▸ DATA
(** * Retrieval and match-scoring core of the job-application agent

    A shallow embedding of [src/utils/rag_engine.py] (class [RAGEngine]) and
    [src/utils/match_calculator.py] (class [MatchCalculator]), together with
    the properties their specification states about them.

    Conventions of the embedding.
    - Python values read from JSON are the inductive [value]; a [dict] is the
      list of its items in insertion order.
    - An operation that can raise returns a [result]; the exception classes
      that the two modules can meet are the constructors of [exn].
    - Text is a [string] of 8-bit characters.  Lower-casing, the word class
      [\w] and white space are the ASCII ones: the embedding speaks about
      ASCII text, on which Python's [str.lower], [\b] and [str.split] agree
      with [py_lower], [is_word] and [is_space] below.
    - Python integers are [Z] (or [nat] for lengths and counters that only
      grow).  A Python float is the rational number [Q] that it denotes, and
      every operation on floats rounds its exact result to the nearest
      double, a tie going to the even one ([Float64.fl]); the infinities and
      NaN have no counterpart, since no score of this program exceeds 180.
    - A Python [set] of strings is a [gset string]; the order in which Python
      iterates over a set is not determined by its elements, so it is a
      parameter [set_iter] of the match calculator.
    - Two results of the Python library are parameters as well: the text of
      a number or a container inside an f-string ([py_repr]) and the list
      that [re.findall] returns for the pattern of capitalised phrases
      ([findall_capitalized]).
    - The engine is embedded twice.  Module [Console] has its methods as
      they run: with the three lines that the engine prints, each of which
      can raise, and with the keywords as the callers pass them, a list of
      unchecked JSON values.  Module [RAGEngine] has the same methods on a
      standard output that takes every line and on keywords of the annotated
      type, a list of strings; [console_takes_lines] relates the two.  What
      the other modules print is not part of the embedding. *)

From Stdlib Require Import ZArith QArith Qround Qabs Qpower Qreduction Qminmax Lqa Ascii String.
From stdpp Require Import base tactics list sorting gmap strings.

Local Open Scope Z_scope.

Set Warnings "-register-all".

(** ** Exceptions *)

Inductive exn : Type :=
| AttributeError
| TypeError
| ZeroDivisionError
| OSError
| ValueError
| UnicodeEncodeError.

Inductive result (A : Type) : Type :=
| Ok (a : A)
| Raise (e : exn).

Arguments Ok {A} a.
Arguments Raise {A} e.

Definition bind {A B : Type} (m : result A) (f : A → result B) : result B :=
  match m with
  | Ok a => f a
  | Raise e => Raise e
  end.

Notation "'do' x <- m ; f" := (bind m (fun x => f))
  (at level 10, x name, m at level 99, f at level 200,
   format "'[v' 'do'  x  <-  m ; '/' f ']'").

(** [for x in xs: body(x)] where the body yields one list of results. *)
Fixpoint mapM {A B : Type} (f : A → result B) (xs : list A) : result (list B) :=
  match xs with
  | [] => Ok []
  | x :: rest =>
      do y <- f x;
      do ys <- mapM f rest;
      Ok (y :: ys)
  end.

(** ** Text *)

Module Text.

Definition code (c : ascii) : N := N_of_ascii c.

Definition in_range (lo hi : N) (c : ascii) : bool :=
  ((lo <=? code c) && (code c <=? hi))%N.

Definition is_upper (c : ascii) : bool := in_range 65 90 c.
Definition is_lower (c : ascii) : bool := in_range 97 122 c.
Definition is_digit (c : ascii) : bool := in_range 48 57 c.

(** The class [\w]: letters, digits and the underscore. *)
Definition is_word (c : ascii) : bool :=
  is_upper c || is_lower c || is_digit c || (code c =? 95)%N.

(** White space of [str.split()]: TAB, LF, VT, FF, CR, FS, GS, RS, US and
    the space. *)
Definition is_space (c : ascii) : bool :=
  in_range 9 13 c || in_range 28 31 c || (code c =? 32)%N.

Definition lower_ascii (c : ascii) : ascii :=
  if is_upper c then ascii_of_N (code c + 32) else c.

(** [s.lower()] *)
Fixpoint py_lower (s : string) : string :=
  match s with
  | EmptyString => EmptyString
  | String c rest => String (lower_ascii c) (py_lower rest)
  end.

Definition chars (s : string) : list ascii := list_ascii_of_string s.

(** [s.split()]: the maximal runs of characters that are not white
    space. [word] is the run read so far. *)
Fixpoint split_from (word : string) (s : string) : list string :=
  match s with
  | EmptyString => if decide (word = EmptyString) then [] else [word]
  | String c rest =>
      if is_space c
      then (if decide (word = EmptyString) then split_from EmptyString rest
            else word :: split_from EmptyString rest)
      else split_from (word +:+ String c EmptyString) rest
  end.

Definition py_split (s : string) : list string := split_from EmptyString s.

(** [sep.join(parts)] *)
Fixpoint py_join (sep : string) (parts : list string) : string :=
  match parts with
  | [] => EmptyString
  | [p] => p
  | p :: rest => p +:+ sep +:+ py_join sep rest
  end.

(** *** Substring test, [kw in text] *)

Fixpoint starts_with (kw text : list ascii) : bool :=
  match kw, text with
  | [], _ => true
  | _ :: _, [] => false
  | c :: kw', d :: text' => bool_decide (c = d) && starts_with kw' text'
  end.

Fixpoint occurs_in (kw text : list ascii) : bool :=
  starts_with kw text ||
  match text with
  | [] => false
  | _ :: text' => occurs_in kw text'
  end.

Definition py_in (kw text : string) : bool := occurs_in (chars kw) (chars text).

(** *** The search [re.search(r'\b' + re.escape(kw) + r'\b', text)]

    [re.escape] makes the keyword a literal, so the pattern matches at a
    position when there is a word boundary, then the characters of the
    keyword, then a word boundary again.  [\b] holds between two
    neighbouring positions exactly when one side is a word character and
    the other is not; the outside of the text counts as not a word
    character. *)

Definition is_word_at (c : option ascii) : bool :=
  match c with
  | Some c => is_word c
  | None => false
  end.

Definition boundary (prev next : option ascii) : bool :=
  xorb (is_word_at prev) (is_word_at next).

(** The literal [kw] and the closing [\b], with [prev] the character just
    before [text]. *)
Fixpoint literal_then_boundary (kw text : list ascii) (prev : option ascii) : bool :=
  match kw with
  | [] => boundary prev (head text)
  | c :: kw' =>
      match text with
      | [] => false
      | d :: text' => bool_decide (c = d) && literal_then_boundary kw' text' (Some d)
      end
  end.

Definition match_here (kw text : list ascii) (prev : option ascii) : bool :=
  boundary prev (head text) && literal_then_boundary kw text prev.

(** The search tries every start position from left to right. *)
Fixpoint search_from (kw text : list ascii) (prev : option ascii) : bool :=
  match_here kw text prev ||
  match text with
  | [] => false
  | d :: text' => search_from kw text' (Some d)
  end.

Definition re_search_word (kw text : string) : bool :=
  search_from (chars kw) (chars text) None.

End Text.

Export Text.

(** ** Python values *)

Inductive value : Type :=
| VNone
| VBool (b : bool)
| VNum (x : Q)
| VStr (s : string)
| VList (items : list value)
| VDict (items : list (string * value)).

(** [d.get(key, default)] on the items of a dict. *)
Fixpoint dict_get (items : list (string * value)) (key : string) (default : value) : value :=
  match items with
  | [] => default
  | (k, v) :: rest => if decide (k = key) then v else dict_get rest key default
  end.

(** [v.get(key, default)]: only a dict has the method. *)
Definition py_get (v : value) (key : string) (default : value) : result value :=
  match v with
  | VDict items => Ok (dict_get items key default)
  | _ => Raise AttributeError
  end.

▸ THE PROBLEM
Each entry, exactly as written, should be set down once more.

▸ REPLY TO THE EXERCISE
(** * Retrieval and match-scoring core of the job-application agent

    A shallow embedding of [src/utils/rag_engine.py] (class [RAGEngine]) and
    [src/utils/match_calculator.py] (class [MatchCalculator]), together with
    the properties their specification states about them.

    Conventions of the embedding.
    - Python values read from JSON are the inductive [value]; a [dict] is the
      list of its items in insertion order.
    - An operation that can raise returns a [result]; the exception classes
      that the two modules can meet are the constructors of [exn].
    - Text is a [string] of 8-bit characters.  Lower-casing, the word class
      [\w] and white space are the ASCII ones: the embedding speaks about
      ASCII text, on which Python's [str.lower], [\b] and [str.split] agree
      with [py_lower], [is_word] and [is_space] below.
    - Python integers are [Z] (or [nat] for lengths and counters that only
      grow).  A Python float is the rational number [Q] that it denotes, and
      every operation on floats rounds its exact result to the nearest
      double, a tie going to the even one ([Float64.fl]); the infinities and
      NaN have no counterpart, since no score of this program exceeds 180.
    - A Python [set] of strings is a [gset string]; the order in which Python
      iterates over a set is not determined by its elements, so it is a
      parameter [set_iter] of the match calculator.
    - Two results of the Python library are parameters as well: the text of
      a number or a container inside an f-string ([py_repr]) and the list
      that [re.findall] returns for the pattern of capitalised phrases
      ([findall_capitalized]).
    - The engine is embedded twice.  Module [Console] has its methods as
      they run: with the three lines that the engine prints, each of which
      can raise, and with the keywords as the callers pass them, a list of
      unchecked JSON values.  Module [RAGEngine] has the same methods on a
      standard output that takes every line and on keywords of the annotated
      type, a list of strings; [console_takes_lines] relates the two.  What
      the other modules print is not part of the embedding. *)

From Stdlib Require Import ZArith QArith Qround Qabs Qpower Qreduction Qminmax Lqa Ascii String.
From stdpp Require Import base tactics list sorting gmap strings.

Local Open Scope Z_scope.

Set Warnings "-register-all".

(** ** Exceptions *)

Inductive exn : Type :=
| AttributeError
| TypeError
| ZeroDivisionError
| OSError
| ValueError
| UnicodeEncodeError.

Inductive result (A : Type) : Type :=
| Ok (a : A)
| Raise (e : exn).

Arguments Ok {A} a.
Arguments Raise {A} e.

Definition bind {A B : Type} (m : result A) (f : A → result B) : result B :=
  match m with
  | Ok a => f a
  | Raise e => Raise e
  end.

Notation "'do' x <- m ; f" := (bind m (fun x => f))
  (at level 10, x name, m at level 99, f at level 200,
   format "'[v' 'do'  x  <-  m ; '/' f ']'").

(** [for x in xs: body(x)] where the body yields one list of results. *)
Fixpoint mapM {A B : Type} (f : A → result B) (xs : list A) : result (list B) :=
  match xs with
  | [] => Ok []
  | x :: rest =>
      do y <- f x;
      do ys <- mapM f rest;
      Ok (y :: ys)
  end.

(** ** Text *)

Module Text.

Definition code (c : ascii) : N := N_of_ascii c.

Definition in_range (lo hi : N) (c : ascii) : bool :=
  ((lo <=? code c) && (code c <=? hi))%N.

Definition is_upper (c : ascii) : bool := in_range 65 90 c.
Definition is_lower (c : ascii) : bool := in_range 97 122 c.
Definition is_digit (c : ascii) : bool := in_range 48 57 c.

(** The class [\w]: letters, digits and the underscore. *)
Definition is_word (c : ascii) : bool :=
  is_upper c || is_lower c || is_digit c || (code c =? 95)%N.

(** White space of [str.split()]: TAB, LF, VT, FF, CR, FS, GS, RS, US and
    the space. *)
Definition is_space (c : ascii) : bool :=
  in_range 9 13 c || in_range 28 31 c || (code c =? 32)%N.

Definition lower_ascii (c : ascii) : ascii :=
  if is_upper c then ascii_of_N (code c + 32) else c.

(** [s.lower()] *)
Fixpoint py_lower (s : string) : string :=
  match s with
  | EmptyString => EmptyString
  | String c rest => String (lower_ascii c) (py_lower rest)
  end.

Definition chars (s : string) : list ascii := list_ascii_of_string s.

(** [s.split()]: the maximal runs of characters that are not white
    space. [word] is the run read so far. *)
Fixpoint split_from (word : string) (s : string) : list string :=
  match s with
  | EmptyString => if decide (word = EmptyString) then [] else [word]
  | String c rest =>
      if is_space c
      then (if decide (word = EmptyString) then split_from EmptyString rest
            else word :: split_from EmptyString rest)
      else split_from (word +:+ String c EmptyString) rest
  end.

Definition py_split (s : string) : list string := split_from EmptyString s.

(** [sep.join(parts)] *)
Fixpoint py_join (sep : string) (parts : list string) : string :=
  match parts with
  | [] => EmptyString
  | [p] => p
  | p :: rest => p +:+ sep +:+ py_join sep rest
  end.

(** *** Substring test, [kw in text] *)

Fixpoint starts_with (kw text : list ascii) : bool :=
  match kw, text with
  | [], _ => true
  | _ :: _, [] => false
  | c :: kw', d :: text' => bool_decide (c = d) && starts_with kw' text'
  end.

Fixpoint occurs_in (kw text : list ascii) : bool :=
  starts_with kw text ||
  match text with
  | [] => false
  | _ :: text' => occurs_in kw text'
  end.

Definition py_in (kw text : string) : bool := occurs_in (chars kw) (chars text).

(** *** The search [re.search(r'\b' + re.escape(kw) + r'\b', text)]

    [re.escape] makes the keyword a literal, so the pattern matches at a
    position when there is a word boundary, then the characters of the
    keyword, then a word boundary again.  [\b] holds between two
    neighbouring positions exactly when one side is a word character and
    the other is not; the outside of the text counts as not a word
    character. *)

Definition is_word_at (c : option ascii) : bool :=
  match c with
  | Some c => is_word c
  | None => false
  end.

Definition boundary (prev next : option ascii) : bool :=
  xorb (is_word_at prev) (is_word_at next).

(** The literal [kw] and the closing [\b], with [prev] the character just
    before [text]. *)
Fixpoint literal_then_boundary (kw text : list ascii) (prev : option ascii) : bool :=
  match kw with
  | [] => boundary prev (head text)
  | c :: kw' =>
      match text with
      | [] => false
      | d :: text' => bool_decide (c = d) && literal_then_boundary kw' text' (Some d)
      end
  end.

Definition match_here (kw text : list ascii) (prev : option ascii) : bool :=
  boundary prev (head text) && literal_then_boundary kw text prev.

(** The search tries every start position from left to right. *)
Fixpoint search_from (kw text : list ascii) (prev : option ascii) : bool :=
  match_here kw text prev ||
  match text with
  | [] => false
  | d :: text' => search_from kw text' (Some d)
  end.

Definition re_search_word (kw text : string) : bool :=
  search_from (chars kw) (chars text) None.

End Text.

Export Text.

(** ** Python values *)

Inductive value : Type :=
| VNone
| VBool (b : bool)
| VNum (x : Q)
| VStr (s : string)
| VList (items : list value)
| VDict (items : list (string * value)).

(** [d.get(key, default)] on the items of a dict. *)
Fixpoint dict_get (items : list (string * value)) (key : string) (default : value) : value :=
  match items with
  | [] => default
  | (k, v) :: rest => if decide (k = key) then v else dict_get rest key default
  end.

(** [v.get(key, default)]: only a dict has the method. *)
Definition py_get (v : value) (key : string) (default : value) : result value :=
  match v with
  | VDict items => Ok (dict_get items key default)
  | _ => Raise AttributeError
  end.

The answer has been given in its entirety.